Reviewing Tunneling Protocols

The tunneling protocol is the specific technology that defines how data is encapsulated, transmitted, and unencapsulated across a VPN connection. Varying implementations of tunneling protocols exist and correspond with different layers of the Open System Interconnection (OSI) standards-based reference model. The OSI model is composed of seven layers, and VPN tunneling protocols use either Layer 2 or Layer 3 as their unit of exchange. Layer 2, a more fundamental network layer, uses a frame as the unit of exchange, and Layer 3 protocols use a packet as a unit of exchange.

The most common Layer 2 VPN protocols are the Point-to-Point Tunneling Protocol (PPTP) and the Layer 2 Tunneling Protocol (L2TP), both of which are fully supported protocols in Windows Server 2003 and are also natively available in Microsoft's Internet Security and Acceleration (ISA) Server 2000 and 2004.

Outlining the PPTP and L2TP Protocols

Both PPTP and L2TP are based on the well-defined Point-to-Point Protocol (PPP) and are accepted and widely used in various VPN implementations. L2TP is the preferred protocol for use with VPNs in Windows Server 2003 because it incorporates the best of PPTP, with a technology known as Layer 2 Forwarding. L2TP allows for the encapsulation of data over multiple network protocols, including IP, and can be used to tunnel over the Internet. The payload, or data to be transmitted, of each L2TP frame can be compressed, as well as encrypted, to save network bandwidth.

Both PPTP and L2TP build on a suite of useful functionality introduced in PPP, such as user authentication, data compression and encryption, and token card support. These features, which have all been ported over to the newer implementations, provide for a rich set of VPN functionality.

Detailing the L2TP/IPSec Secure Protocol

Windows Server 2003 and ISA Server 2004 use an additional layer of encryption and security by utilizing IP Security (IPSec), a Layer 3 encryption protocol, in concert with L2TP in what is known, not surprisingly, as L2TP/IPSec. IPSec allows for the encryption of the L2TP header and trailer information, which is normally sent in clear text. This also has the added advantage of dual-encrypting the payload, adding an additional level of security into the mix. IPSec is particularly useful in communications between SharePoint servers because information sent between members of a farm is unencrypted by default, making it more vulnerable to snooping.

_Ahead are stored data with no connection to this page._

(** * Properties *)

(** A batch is its transaction coalesced: after any sequence of changes,
    a key of a relation has exactly one change, the last one that named it,
    stamped with the commit position and transaction of the batch; relations
    are listed once, in increasing order. *)
Theorem batch_keeps_last_change (xid commit : Z) (l : list (Z * ChangeRecord)) (b0 : ChangeBatch) (id : Z) :
  let added := add_all l (Reset xid b0) in
  let b := mkBatch (bat_XID added) commit (bat_byRelation added) (bat_relationIDs added) in
  (forall key, key <> "" -> changes_of id b !! key = last_change id key l) /\
  (forall c, c ∈ ChangesForRelation id b <->
     exists key d, key <> "" /\ last_change id key l = Some d /\ c = stamp b d) /\
  Forall (fun c => chg_CommitLSN c = commit /\ chg_XID c = xid) (ChangesForRelation id b) /\
  (id ∈ RelationIDs b <-> id ∈ map fst l) /\ NoDup (RelationIDs b) /\ StronglySorted Z.le (RelationIDs b).
Proof.
  intros added b.
  assert (Hok : batch_ok added) by (apply add_all_ok, Reset_ok).
  assert (Hch : forall key, key <> "" -> changes_of id b !! key = last_change id key l).
  { intros key Hk. change (changes_of id b) with (changes_of id added). unfold added.
    rewrite changes_of_add_all by done. by destruct (last_change id key l). }
  assert (Hmem : forall c, c ∈ ChangesForRelation id b <->
     exists key d, key <> "" /\ last_change id key l = Some d /\ c = stamp b d).
  { intros c. rewrite elem_of_ChangesForRelation. split.
    - intros (key & d & Hd & ->). destruct (bok_key _ Hok id key d Hd) as [_ Hk]. exists key, d.
      rewrite <- Hch by done. done.
    - intros (key & d & Hk & Hd & ->). exists key, d. by rewrite Hch. }
  split_and!; [done|done|..].
  - apply Forall_forall. intros c (key & d & _ & _ & ->)%Hmem. split; [done|].
    exact (proj1 (add_all_header l (Reset xid b0))).
  - unfold RelationIDs. rewrite merge_sort_Permutation. cbn [b bat_relationIDs]. unfold added. clear.
    assert (H : forall b1, batch_ok b1 -> id ∈ bat_relationIDs (add_all l b1) <-> id ∈ map fst l \/ id ∈ bat_relationIDs b1).
    { induction l as [|[i c] l IH]; intros b1 Hok; [split; [auto|by intros [?%elem_of_nil|?]]|].
      unfold add_all in *. cbn [fold_left map fst snd]. rewrite IH by by apply Add_ok.
      destruct (relationIDs_Add i id c b1 Hok) as (-> & _ & _). rewrite elem_of_cons. tauto. }
    rewrite H by apply Reset_ok. cbn. split; [by intros [?|?%elem_of_nil]|auto].
  - unfold RelationIDs. rewrite merge_sort_Permutation. apply Hok.
  - unfold RelationIDs. apply (StronglySorted_merge_sort Z.le).
Qed.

L2TP/IPSec has some distinct advantages over standard L2TP, namely the following:

• L2TP/IPSec allows for data authentication on a packet level, allowing for verification that the payload was not modified in transit, as well as the data confidentiality provided by L2TP.

• Dual-authentication mechanisms stipulate that both computer-level and user-level authentication must take place with L2TP/IPSec.

• L2TP packets intercepted during the initial user-level authentication cannot be copied for use in offline dictionary attacks to determine the L2TP key because IPSec encrypts this procedure.

An L2TP/IPSec packet contains multiple, encrypted header information, and the payload itself is deeply nested within the structure. This allows for a great deal of transport-level security on the packet itself.